Book Read Free

Clarkesworld Magazine Issue 106

Page 14

by Sam J. Miller


  “Something to do with hair?” I prompted.

  “Lysine,” he said. “Hair.” He held his right hand up and ran his thumb along his other four fingers: the display flicked rapidly through a series of images. “What is it we do?”

  “You asked that before,” I said.

  “Innovations, and inventions, and brilliant new technological advances.”

  “I’m just a lawyer, Nic,” I said. “You’re the innovator.”

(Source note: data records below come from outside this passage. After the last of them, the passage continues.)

(* ===== verification/HHService.v ===== *)
(** * The hinted handoff service (hh/service.go, hh/config.go)

    One processor per node, created when the first write for the node arrives
    or when its directory is found at start-up, and removed when the node is
    gone and its data is old. *)

From Stdlib Require Import ZArith Lia.
From Stdlib Require Import Strings.Byte.
From S2P Require Import Prelude GoLib Segment Queue QueueTheorems NodeProcessor HandoffTheorems.
Import os.

Local Open Scope Z_scope.

(** ** Configuration (hh/config.go) *)

Record Config : Type := mkConfig {
  cfg_Enabled : bool;
  cfg_Dir : string;
  cfg_MaxSize : Z;
  cfg_MaxAge : Z;
  cfg_RetryRateLimit : Z;
  cfg_RetryInterval : Z;
  cfg_RetryMaxInterval : Z;
  cfg_PurgeInterval : Z;
}.

(** [NewConfig()] *)
Definition NewConfig : Config :=
  mkConfig false "" DefaultMaxSize DefaultMaxAge DefaultRetryRateLimit DefaultRetryInterval
    DefaultRetryMaxInterval DefaultPurgeInterval.

(** [Validate()] *)
Definition Validate (c : Config) : res unit :=
  if cfg_Enabled c && bool_decide (cfg_Dir c = ""%string)
  then Err (errorf "HintedHandoff.Dir must be specified") else Ok tt.

Section service.
  Context `{Handoff}.

Record Service : Type := mkService {
  sv_cfg : Config;
  sv_processors : gmap Z NodeProcessor;
  sv_world : world;
  sv_env : env;
}.

(** [NewService(c, w, m)], in a given world *)
Definition NewService (c : Config) (w : world) (e : env) : Service := mkService c ∅ w e.

Definition SvcM (A : Type) : Type := GoM Service A.

Definition set_processors (p : gmap Z NodeProcessor) (s : Service) : Service :=
  mkService (sv_cfg s) p (sv_world s) (sv_env s).

(** A method of a processor that is not (yet) in the map. *)
Definition withProc {A} (n : NodeProcessor) (m : GoM sys A) : GoM Service (A * NodeProcessor) := λ s,
  let '(r, s') := m (mkSys (sv_world s) n (sv_env s)) in
  let out := mkService (sv_cfg s) (sv_processors s) (sy_world s') (sy_env s') in
  match r with
  | Ok a => (Ok (a, sy_np s'), out)
  | Err e => (Err e, out)
  | Panics => (Panics, out)
  end.

(** A method of the processor of a node: its state changes in place, also when
    the method fails. *)
Definition onProc {A} (id : Z) (m : GoM sys A) : GoM Service A := λ s,
  match sv_processors s !! id with
  | None => (Panics, s)
  | Some n =>
      let '(r, s') := m (mkSys (sv_world s) n (sv_env s)) in
      (r, mkService (sv_cfg s) (<[id := sy_np s']> (sv_processors s)) (sy_world s') (sy_env s'))
  end.

(** [pathforNode(nodeID)] *)
Definition pathforNode (s : Service) (nodeID : Z) : string :=
  (cfg_Dir (sv_cfg s) +:+ "/" +:+ strconv.FormatUint nodeID)%string.

(** The names in a directory: its files and the directories below it, sorted. *)
Definition childName (dir key : string) : option string :=
  let pre := (dir +:+ "/")%string in
  if String.prefix pre key
  then Some (String.substring (String.length pre) (String.length key - String.length pre) key)
  else None.

Definition listDir (dir : string) (w : world) : list string :=
  merge_sort String.le
    ((map_to_list (default ∅ (w_dirs w !! dir))).*1
       ++ omap (childName dir) (map_to_list (w_dirs w)).*1).

(** A new processor that is opened and then stored. *)
Definition addProcessor (nodeID : Z) : GoM Service unit :=
  s ← get_state;
  r ← withProc (NewNodeProcessor nodeID (pathforNode s nodeID)) np_Open;
  modify (λ s, set_processors (<[nodeID := r.2]> (sv_processors s)) s).

(** [Open()] *)
Definition svc_Open : GoM Service unit :=
  s ← get_state;
  if negb (cfg_Enabled (sv_cfg s)) then mret tt
  else
    _ ← zoom sv_world (λ w s, mkService (sv_cfg s) (sv_processors s) w (sv_env s))
          (MkdirAll (cfg_Dir (sv_cfg s)));
    files ← gets (λ s, listDir (cfg_Dir (sv_cfg s)) (sv_world s));
    for_each files (λ name,
      match strconv.ParseUint name with
      | None => mret tt
      | Some nodeID => addProcessor nodeID
      end).

(** [Close()]: the processors in the order of the map iteration. *)
Definition svc_Close : GoM Service unit :=
  s ← get_state;
  for_each (map_to_list (sv_processors s)).*1 (λ id, onProc id np_Close).

(** [WriteShard(shardID, ownerID, points)] *)
Definition svc_WriteShard (shardID ownerID : Z) (points : list Point) : GoM Service unit :=
  s ← get_state;
  if negb (cfg_Enabled (sv_cfg s)) then throw ErrHintedHandoffDisabled
  else
    _ ← match sv_processors s !! ownerID with
        | Some _ => mret tt
        | None => addProcessor ownerID
        end;
    onProc ownerID (np_WriteShard shardID points).

(** [Diagnostics()]: node, active, last modified, head and tail. *)
Fixpoint diagRows (ids : list Z) : GoM Service (list (Z * bool * Z * string * string)) :=
  match ids with
  | [] => mret []
  | id :: ids' =>
      lm ← onProc id np_LastModified;
      active ← onProc id Active;
      h ← onProc id np_Head;
      t ← onProc id np_Tail;
      rows ← diagRows ids';
      mret ((id, active, lm, h, t) :: rows)
  end.

Definition Diagnostics : GoM Service (list (Z * bool * Z * string * string)) :=
  s ← get_state;
  diagRows (map_to_list (sv_processors s)).*1.

(** The body of the loop of [purgeInactiveProcessors]; every error is logged and
    skips the processor. *)
Definition purgeProcessor (now id : Z) : GoM Service unit :=
  lm ← attempt (onProc id np_LastModified);
  match lm with
  | inl _ => mret tt
  | inr lm =>
      active ← attempt (onProc id Active);
      match active with
      | inl _ | inr true => mret tt
      | inr false =>
          s ← get_state;
          if now - cfg_MaxAge (sv_cfg s) <=? lm then mret tt
          else
            c ← attempt (onProc id np_Close);
            match c with
            | inl _ => mret tt
            | inr _ =>
                p ← attempt (onProc id np_Purge);
                match p with
                | inl _ => mret tt
                | inr _ => modify (λ s, set_processors (delete id (sv_processors s)) s)
                end
            end
      end
  end.

(** One tick of [purgeInactiveProcessors()]. *)
Definition purgeInactiveProcessors (now : Z) : GoM Service unit :=
  s ← get_state;
  for_each (map_to_list (sv_processors s)).*1 (purgeProcessor now).

(** ** Properties *)

Lemma addProcessor_limits nodeID s s' n :
  addProcessor nodeID s = (Ok tt, s') → sv_processors s' !! nodeID = Some n →
  np_MaxSize n = DefaultMaxSize ∧ np_MaxAge n = DefaultMaxAge ∧
  np_RetryInterval n = DefaultRetryInterval ∧ np_RetryMaxInterval n = DefaultRetryMaxInterval.
Proof.
  unfold addProcessor, withProc, np_Open, onDir. gom_simpl. cbn [np_done sy_np NewNodeProcessor].
  set (d := pathforNode s nodeID). cbn -[MkdirAll Queue.Open newQueue lookup insert].
  destruct (MkdirAll d (sv_world s)) as [[[]|e|] w1]; [|done|done].
  cbn -[MkdirAll Queue.Open newQueue lookup insert].
  destruct (Queue.Open (w1, newQueue d DefaultMaxSize)) as [[[]|e|] [w2 q]]; [|done|done].
  cbn -[lookup insert]. intros [= <-]. cbn -[lookup insert].
  rewrite lookup_insert_eq. intros [= <-]. done.
Qed.

(** The limits of the configuration do not reach the processors: a write for
    a node without a processor creates one with the default queue size, age and
    retry intervals whatever the configuration says.  A disabled service
    refuses the write and creates nothing. *)
Theorem WriteShard_ignores_configured_limits shardID ownerID points s :
  (cfg_Enabled (sv_cfg s) = false →
     svc_WriteShard shardID ownerID points s = (Err ErrHintedHandoffDisabled, s)) ∧
  (∀ s' n, svc_WriteShard shardID ownerID points s = (Ok tt, s') →
     sv_processors s !! ownerID = None → sv_processors s' !! ownerID = Some n →
     np_MaxSize n = DefaultMaxSize ∧ np_MaxAge n = DefaultMaxAge ∧
     np_RetryInterval n = DefaultRetryInterval ∧
     np_RetryMaxInterval n = DefaultRetryMaxInterval).
Proof.
  split.
  - intros Hd. unfold svc_WriteShard. gom_simpl. by rewrite Hd.
  - intros s' n. unfold svc_WriteShard. gom_simpl.
    destruct (cfg_Enabled (sv_cfg s)); [|done]. cbn [negb]. intros Hrun Hnone Hn.
    rewrite Hnone in Hrun. destruct (addProcessor ownerID s) as [[[]|e|] s1] eqn:Hadd; [|done|done].
    unfold onProc in Hrun. destruct (sv_processors s1 !! ownerID) as [n1|] eqn:Hn1; [|done].
    pose proof (addProcessor_limits _ _ _ _ Hadd Hn1) as Hlim.
    unfold np_WriteShard, onQueue in Hrun. gom_simpl.
    cbn -[Append marshalWrite lookup insert] in Hrun.
    destruct (np_done n1); cbn -[Append marshalWrite lookup insert] in Hrun; [|done].
    destruct (np_queue n1) as [q|]; [|done].
    destruct (Append (marshalWrite shardID points) (sv_world s1, q)) as [[[]|e|] [w q']]; [|done|done].
    injection Hrun as <-. cbn -[lookup insert] in Hn. rewrite lookup_insert_eq in Hn. injection Hn as <-. done.
Qed.

Lemma onProc_keeps {A} id (m : GoM sys A) s id' :
  id' ≠ id → sv_processors (onProc id m s).2 !! id' = sv_processors s !! id'.
Proof.
  intros Hne. unfold onProc. destruct (sv_processors s !! id) as [n|]; [|done].
  destruct (m _) as [r s']. simpl. by rewrite lookup_insert_ne.
Qed.

(** A purge tick never drops the data of an active node or of a node whose
    queue was modified within the maximum age: such a processor stays in the
    map with its queue as it was. *)
Theorem purge_keeps_active_and_young now id s n q lm a e :
  sv_processors s !! id = Some n → np_queue n = Some q →
  LastModified (sv_world s, q) = (Ok lm, (sv_world s, q)) →
  metaDataNode (np_nodeID n) (sv_env s) = (Ok a, e) →
  a ≠ None ∨ now - cfg_MaxAge (sv_cfg s) ≤ lm →
  purgeProcessor now id s =
    (Ok tt, mkService (sv_cfg s) (sv_processors s) (sv_world s) e).
Proof.
  intros Hn Hq Hlm Ha Hkeep. unfold purgeProcessor. gom_simpl.
  assert (Hset : set_queue (Some q) n = n) by (destruct n; simpl in *; by subst).
  assert (Hins : <[id := n]> (sv_processors s) = sv_processors s) by by apply insert_id.
  unfold onProc at 1. rewrite Hn. unfold np_LastModified, onQueue.
  cbn -[LastModified lookup insert Z.leb Z.sub]. rewrite Hq, Hlm. cbn -[lookup insert Z.leb Z.sub]. rewrite Hset, Hins.
  unfold onProc at 1. cbn -[lookup insert Z.leb Z.sub]. rewrite Hn.
  unfold Active, onEnv. gom_simpl. cbn -[lookup insert Z.leb Z.sub]. rewrite Ha. cbn -[lookup insert Z.leb Z.sub].
  rewrite Hins. destruct a as [x|]; [done|]. destruct Hkeep as [Hk|Hk]; [done|].
  case_match eqn:E; [done|]. apply Z.leb_gt in E. simpl in E. lia.
Qed.

End service.

(** ** A service to run *)

#[local] Existing Instance demo_handoff.

Definition demo_config : Config :=
  mkConfig true "hh" 500 time.Hour 0 (5 * time.Second) (30 * time.Second) time.Hour.
Definition demo_service : Service := NewService demo_config demo_world [].

Lemma WriteShard_ignores_configured_limits_witness :
  ∃ s' n, svc_WriteShard (H := demo_handoff) 7 3 [true] demo_service = (Ok tt, s') ∧
    sv_processors s' !! 3 = Some n ∧
    np_MaxSize n = DefaultMaxSize ∧ np_MaxAge n = DefaultMaxAge ∧
    np_RetryInterval n = DefaultRetryInterval ∧
    np_RetryMaxInterval n = DefaultRetryMaxInterval.
Proof.
  eexists _, _. split; [vm_compute; reflexivity|]. split; [vm_compute; reflexivity|].
  eapply (@WriteShard_ignores_configured_limits demo_handoff 7 3 [true] demo_service);
    [vm_compute; reflexivity|vm_compute; reflexivity|vm_compute; reflexivity].
Defined.

Definition demo_busy : Service := mkService demo_config {[3 := demo_proc]} demo_opened.1 [].

Lemma purge_keeps_active_and_young_witness :
  purgeProcessor (H := demo_handoff) (100 * time.Hour) 3 demo_busy = (Ok tt, demo_busy).
Proof.
  eapply (@purge_keeps_active_and_young demo_handoff (100 * time.Hour) 3 demo_busy demo_proc
    demo_opened.2 _ (Some 3)).
  - reflexivity.
  - reflexivity.
  - vm_compute. reflexivity.
  - reflexivity.
  - by left.
Defined.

  “But it’s the Company, isn’t it? The Company’s business. These technological advances to make the world a better place.”

  I suppose I assumed that this was another oblique dig at Kate; so I was crosser in response than I should have been. “So they do,” I said. “Don’t fucking tell me they don’t.”

  He looked back, eyes wide, as if I had genuinely startled him. “Of course they do,” he said, in a surprised tone. “Man, don’t misunderstand. But think it through. That’s what I’d say. This is me you’re talking with. Technological advance and new developments and all the exciting novelties of our science-fiction present. It’s great. You get no argument on that from me.”

  “I’ve just flown from Denver to Mumbai in an hour,” I said. “You’d prefer it took me three months sailing to get here?”

  “You have grasped the wrong stick-end, chum,” he said. “Really you have. But only listen. Technological advance is marvelous. But it is always, always, always a function of wealth. Poverty is immiscible with it. People are rich, today, in myriad exotic and futuristic ways; but people are poor today as people have always been. They starve, and they sicken, and they die young. Poverty is the great constraint of human existence.”

  “Things aren’t as bad as you say,” I said. “Technology trickles down.”

  “Sure. But the technology of the poor lags behind the technology of the rich. And it’s not linear. There are poor people on the globe today who do not use wheels, are still dragging their goods on sledges or hoiking them about on their backs. Some armies have needleguns and gelshells; and some armies have antique AK-47 guns; and some people fight with hoes and spades.”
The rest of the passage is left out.